A new law would target those convicted of “threatening or abusive behaviour, either in person or online,” towards those standing for Parliament or campaigners working for them, closing a loophole in legislation.
The measure follows a report on intimidation in public life which found that social media was “the most significant factor” driving harassment, abuse and intimidation of 2017 general election candidates, which included threats of violence and sexual violence, as well as damage to property.
The changes would also see a beefing up of measures to tackle “fake news” by extending the requirement for “imprints” showing who is responsible for election material to digital communications.
Minister are also seeking views on “clarifying” the electoral offence of having undue influence on voters, which is when people are threatened in an attempt to influence how they cast their ballot.
Constitution Minister Chloe Smith said: “This Government recognises that rising intimidation in public life is stopping talented people from standing for election and putting voters off politics and we want to tackle this extremely serious issue.

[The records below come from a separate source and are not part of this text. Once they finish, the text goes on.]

(** A fresh leg is posted. *)
Lemma legStep_fresh d merchant lg :
  0 < l_amount lg -> l_pendID lg <> "" -> transfers d !! l_pendID lg = None -> canPay d merchant lg ->
  exists d', legStep merchant lg d = (d', Ok tt) /\
    moves (fun x => at_ merchant x (l_amount lg)) (fun x => at_ (l_account lg) x (l_amount lg)) d d' /\
    (forall j, j <> l_pendID lg -> transfers d' !! j = transfers d !! j).
Proof.
  intros Hamt Hne Hnone [(a & Ha & Hf) [b Hb]].
  set (tr := legTransfer merchant lg).
  set (d1 := put_transfer (l_pendID lg) (mkDevTransfer tr true false false) (hold (l_amount lg) tr d)).
  assert (E1 : PendingTransfer tr d = (d1, Ok (l_pendID lg))).
  { unfold PendingTransfer, createPending, with_id. simpl. rewrite bool_decide_false, Hnone by done.
    unfold checkAccounts, guard_err, checkFloat. simpl.
    destruct (l_amount lg <=? 0) eqn:E; [bools; lia|]. simpl.
    by rewrite Ha, Hb, bool_decide_false by done. }
  set (d2 := hold (- l_amount lg) tr d1).
  pose proof (moves_hold_release tr (l_pendID lg) (l_amount lg) d) as Hm. fold d1 d2 in Hm.
  destruct (Hm _ _ Ha) as (a' & Ha' & Hla & _).
  assert (E2 : PostPending (l_pendID lg) (l_amount lg) d1 =
    (put_transfer (l_pendID lg) (mkDevTransfer tr false false true) (apply tr d2), Ok (l_pendID lg))).
  { rewrite (PostPending_ok _ _ _ tr a'); [done | by apply lookup_insert_eq | simpl; lia | exact Ha' |].
    unfold checkFloat. by rewrite Hla, bool_decide_false by done. }
  eexists. split; [|split].
  - unfold legStep, isPostedLeg. simpl. unfold GetTransfer at 1. rewrite Hnone. fold tr.
    rewrite E1, E2. by destruct (GetTransfer (l_pendID lg) d1).
  - apply (moves_accounts _ _ _ (apply tr d2)); [done|].
    eapply moves_ext; [| |eapply moves_trans; [exact Hm | apply moves_apply]]; intros; simpl; lia.
  - intros j Hj. simpl. by rewrite !lookup_insert_ne.
Qed.

Definition legDebit merchant x lg := at_ merchant x (Z.max 0 (l_amount lg)).
Definition legCredit x lg := at_ (l_account lg) x (Z.max 0 (l_amount lg)).
(** C38: A lost answer gives a remittance back.  When the answer of the posting
    of the state share is lost - the service executed it, the next reads get
    through -, the saga takes the share for one that can never be posted and
    reverses the federal share; the retry finds both shares posted and marks
    the period settled, with the federal share back at the merchant. *)
Theorem lost_answer_reverses_posted_share `{Crypto} {R : Type} `{CoreLaws R} (io io' : SettleIO) (tenant period merchant rid rid' : string)
  (f s lg supp : Z) (st : Store) (r r1 r2 r3 r4 : R) (id : string) :
  let fed := mkLeg "federal" (pendID tenant period "federal" supp) f (accountID LedgerVATRemittance NSVATFederalPool) in
  let sta := mkLeg "state" (pendID tenant period "state" supp) s (accountID LedgerVATRemittance NSVATStatePool) in
  let lga := mkLeg "lga" (pendID tenant period "lga" supp) lg (accountID LedgerVATRemittance NSVATLGAPool) in
  let rev := reversal tenant period merchant fed in
  0 < f -> 0 < s -> saveOk io = true -> finalSaveOk io = true -> saveOk io' = true -> finalSaveOk io' = true -> filed tenant period st ->
  NoDup [l_pendID fed; l_pendID sta; l_pendID lga; lt_ID rev; ""] ->
  isPostedLeg (l_pendID fed) (mkHTTP r) = false -> legStep merchant fed (mkHTTP r) = (mkHTTP r1, Ok tt) ->
  isPostedLeg (l_pendID sta) (mkHTTP r1) = false -> legStep merchant sta (mkHTTP r1) = (mkHTTP r2, Ok tt) ->
  HTTPTransfer delivered rev r2 = (r3, Ok id) ->
  legsLoop tenant period merchant [fed; sta; lga] [lga] [] (mkHTTP r3) = (mkHTTP r4, Ok tt) ->
  exists st' net, settlePeriod io tenant period merchant f s lg rid supp (st, mkNet r 0 : Net R (answerLostAt 3)) =
      ((st', net), Err (legPostFailed "state" transportError false)) /\
    exists stf, settlePeriod io' tenant period merchant f s lg rid' supp (st', mkHTTP (n_remote net)) = ((stf, mkHTTP r4), Ok tt) /\
      sp_Status <$> GetSettledPeriod tenant period stf = Some "settled" /\
      isPostedLeg (lt_ID rev) (mkHTTP r4) = true.
Proof.
  intros fed sta lga rev Hf Hs Ho1 Ho2 Ho3 Ho4 Hfiled Hnd Hp1 Hl1 Hp2 Hl2 Hr Hl3.
  assert (Hrev : reversal tenant period merchant fed = rev) by reflexivity.
  assert (Hlegs : legsOf tenant period f s lg supp = [fed; sta; lga]) by reflexivity.
  assert (Hdef : (l_amount fed = f /\ l_name fed = "federal") /\ (l_amount sta = s /\ l_name sta = "state") /\ l_name lga = "lga") by done.
  clearbody rev. clearbody fed sta lga. destruct Hdef as ((Haf & Hnf) & (Has & Hns) & Hnl).
  assert (Hids : l_pendID fed <> l_pendID sta /\ l_pendID fed <> lt_ID rev /\ l_pendID sta <> lt_ID rev /\ l_pendID lga <> lt_ID rev /\
    l_pendID fed <> "" /\ l_pendID sta <> "" /\ l_pendID lga <> "" /\ lt_ID rev <> "").
  { rewrite !NoDup_cons in Hnd. repeat split; set_solver. }
  clear Hnd. destruct Hids as (Hfs & Hfr & Hsr & Hlr & Hf0 & Hs0 & Hl0 & Hr0).
  destruct (transfer_view rev r2 r3 id Hr0 Hr) as [Hv3 Ho3'].
  assert (Hpf : isPostedLeg (l_pendID fed) (mkHTTP r3) = true).
  { rewrite posted_view, Ho3' by done. rewrite <- posted_view. unfold isPostedLeg.
    pose proof (legStep_other sta (mkHTTP r1) merchant (l_pendID fed) Hs0 Hfs) as Hx. rewrite Hl2 in Hx. cbn [fst] in Hx. rewrite Hx. exact (legStep_posted _ _ _ _ Hl1). }
  assert (Hps : isPostedLeg (l_pendID sta) (mkHTTP r3) = true).
  { rewrite posted_view, Ho3' by done. rewrite <- posted_view. exact (legStep_posted _ _ _ _ Hl2). }
  pose proof (lost_run tenant period merchant fed sta lga r r1 r2 r3 id Hnf Hns Hnl ltac:(lia) ltac:(lia) Hp1 Hl1 Hp2 Hl2 ltac:(by rewrite Hrev)) as Hrun.
  pose proof (retry_run tenant period merchant fed sta lga r3 r4 Hl0 ltac:(lia) ltac:(lia) Hpf Hps Hl3) as Hrun'.
  set (sp := markerOf tenant period f s lg rid supp (GetSettledPeriod tenant period st)).
  pose proof (marker_filed tenant period f s lg rid supp st Hfiled) as [Ht Hp]. fold sp in Ht, Hp.
  set (st' := (SaveSettledPeriod true (with_status "failed" (failReason (legPostFailed "state" transportError false)) sp)
    (SaveSettledPeriod true sp st).1).1).
  exists st', (mkNet r3 5). split.
  { unfold settlePeriod. fold sp. rewrite Ho1, SaveSettledPeriod_ok, Hlegs, Hrun, Ho2. reflexivity. }
  assert (Hfiled' : filed tenant period st').
  { clearbody sp. intros x. unfold GetSettledPeriod. cbn. rewrite Ht, Hp, lookup_insert_eq. by intros [= <-]. }
  destruct (settlePeriod_done io' tenant period merchant f s lg rid' supp st' (mkHTTP r3) (mkHTTP r4) Ho3 Ho4 Hfiled') as (stf & E & Hm & _).
  { by rewrite Hlegs. }
  exists stf. split; [exact E|]. split; [by rewrite Hm|].
  (* the reversal is still posted *)
  rewrite <- (bool_decide_eq_true_2 _ Hv3), <- posted_view. revert Hl3. cbn [legsLoop]. destruct (l_amount lga <=? 0); [by intros [= <-]|].
  unfold isPostedLeg. pose proof (legStep_other lga (mkHTTP r3) merchant (lt_ID rev) Hl0 (not_eq_sym Hlr)) as Hx.
  destruct (legStep merchant lga (mkHTTP r3)) as [l4 [[]|[| |? ? []]]]; try done. intros [= ->]. cbn [fst] in Hx. by rewrite Hx.
Qed.

(** ** Authentication and missing fields *)

(** The development role is sent only without any token. *)
Lemma dev_role_without_token env name v : ("X-Dev-Role", v) ∈ setServiceAuthHeaders env name ->
  env "MERIDIAN_SERVICE_TOKEN" = "" /\ env "LEDGER_SERVICE_TOKEN" = "".
Proof.
  unfold setServiceAuthHeaders. intros Hin. apply list_elem_of_In in Hin. destruct Hin as [Hin|Hin]; [done|]. revert Hin.
  do 2 case_bool_decide; cbn; naive_solver.
Qed.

“We are consulting on three new measures that will protect voters, candidates and campaigners so they can make their choice at the ballot box or stand for public service without fear of being victims of misinformation or abuse.
“We can’t let intimidation of our candidates, campaigners, the public and those that serve us continue unchecked and I would encourage everyone to take part in this consultation.”
Currently, extreme cases of intimidation are considered a serious criminal offence, punishable with a custodial sentence where evidence of sustained, pressurising behaviour intended to cause distress and impact campaigning is found.
A Cabinet Office spokeswoman said that the length of the ban on standing or holding public office would be one of the subjects consulted on.
The report by the Committee on Standards in Public Life in December had urged ministers to consider such a new offence after identifying a gap in the legislation.
It also said the Government should set up a “trusted flagger” social media reporting team during general elections so abuse and intimidation could be dealt with more quickly.
Lord Bew, the committee’s chairman, said: “Intimidation presents a real threat to the integrity, diversity, and vibrancy of our public life.
“People of all backgrounds should not be put off from standing for public office as a result of intimidatory behaviour.
“We warmly welcome that the Government are implementing our recommendation to consult on a new electoral offence of intimidating parliamentary candidates and introducing digital imprints.
“The Electoral Commission identified these gaps in electoral law in evidence to our review, and these measures would play an important part in protecting candidates and voters at election time.”
Liberal Democrat MP Layla Moran said: “Online abuse and threats have no place in our democracy.
“When I see what MPs from across Parliament are faced with, more often than not female MPs, it sickens me.
“Everyone in society should have the right to stand up for what they believe in without fear or intimidation.
“Every measure necessary to stamp out this abhorrent behaviour must therefore be considered.”